Trachtenberg (The Book of Calamities: Five Questions About Suffering and its Meaning, 2008, etc.) begins with a disclaimer that this memoir “is based on real people…[but] also contains an artifact, an incident or detail that originates solely in my imagination,” which he included “out of curiosity about the nature of nonfiction and its tolerance for admixture or adulteration.” The author warns that he questions whether the memories he is writing about are real and admits that his wife disputes his account. “About my cat and the self I am with her I have fewer doubts.” The author and his wife—novelist Mary Gaitskill, referred to throughout the memoir as “F.”—married shortly after 9/11 and moved to a town north of New York City, where they and their cats could enjoy the rural environment.
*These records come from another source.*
(* ===== verification/Checkpoint.v ===== *)
(** The daemon's memory of its sessions across a restart,
    src/src/backend/daemon/checkpoint.c: the session record of checkpoint.h, the
    file that is written, and what is read back from it. *)

From Stdlib Require Import SpecFloat.
From S2P Require Import Prelude Double CJson CJsonParse CJsonPrint CJsonRound Protocol Store.

(** ** Sessions *)

(** An array of [char] as its bytes; [None] is a byte nothing was written to. *)
Abbreviation bytes := (list (option ascii)).
(** [strncpy]: the string and then zeros, [n] bytes in all. *)
Definition strncpy (n : nat) (s : string) (dst : bytes) : bytes :=
  map Some (take n (chars s ++ repeat NUL n)) ++ drop n dst.
(** The string in an array. *)
Fixpoint read_string (b : bytes) : exec string :=
  match b with
  | [] => Fault OutOfBounds
  | None :: _ => Fault Indeterminate
  | Some c :: b' => if Ascii.eqb c NUL then Done EmptyString else s ← read_string b'; Done (String c s)
  end.

Record Session := mkSession {
  id : string; store : Store; active : bool;
  widget_position_x : Z; widget_position_y : Z; widget_anchor : bytes; widget_relative_to : bytes; widget_z_index : Z
}.

(** ** Saving *)

Definition sensitive_words : list string := ["PASS"; "SECRET"; "LUKS"; "TOKEN"; "KEY"]%string.
Definition is_sensitive_key (key : string) : bool :=
  let upper := map toupper (chars key) in existsb (fun w => strstr upper (chars w)) sensitive_words.

(** The loop over [store_enum]. *)
Fixpoint save_entries (fuel : nat) (s : Store) (idx : Z) (store_json : cJSON) : exec cJSON :=
  match fuel with
  | O => Fault Diverges
  | S fuel' =>
      match store_enum (Some s) idx with
      | None => Done store_json
      | Some (key, val, idx') =>
          save_entries fuel' s idx' (if is_sensitive_key key then store_json else cJSON_AddStringToObject store_json key (Some val))
      end
  end.
Definition save_session (s : Session) : exec cJSON :=
  let obj := cJSON_AddStringToObject cJSON_CreateObject "id" (Some (id s)) in
  store_json ← save_entries (S (length (head (store s)))) (store s) 0 cJSON_CreateObject;
  Done (cJSON_AddItemToObject obj "store" (Some store_json)).
Fixpoint save_sessions (l : list Session) (arr : cJSON) : exec cJSON :=
  match l with
  | [] => Done arr
  | s :: l' => if active s then obj ← save_session s; save_sessions l' (cJSON_AddItemToArray arr (Some obj)) else save_sessions l' arr
  end.
(** The text of the file; [writable] says that the home directory is known and
    the file could be opened. *)
Definition checkpoint_save (writable : bool) (sessions : list Session) : exec (option string) :=
  if writable then
    let root := AddInt cJSON_CreateObject "version" 1 in
    arr ← save_sessions sessions cJSON_CreateArray;
    json ← cJSON_PrintUnformatted (cJSON_AddItemToObject root "sessions" (Some arr));
    Done (Some (json +:+ String LF EmptyString))
  else Done None.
In 2008, Trachtenberg was teaching creative writing in a college in North Carolina while his wife attended an artist's residency in Italy. The cat sitter they hired to look after their collection of cats lost track of Biscuit, and he went missing. The narrative thread of the book is built on the author's decision to fly home and join the search for Biscuit, with flashbacks to other cats in their life intermixed with incidents in his courtship and subsequent married life. Trachtenberg paints a picture of his wife as a socially maladroit woman who courted rejection and had been cruelly bullied in her youth. He writes that he was drawn to her personality, which he found catlike: elusive and inscrutable. Despite the strains in their relationship—her deep depression after the death of another cat, his career problems and failure to be self-supporting, and more—the author reports surprise when his wife told him she wanted a separation. Ultimately, they reconciled, and Biscuit was found.
A detailed but superficial account of a series of events related by an unreliable narrator.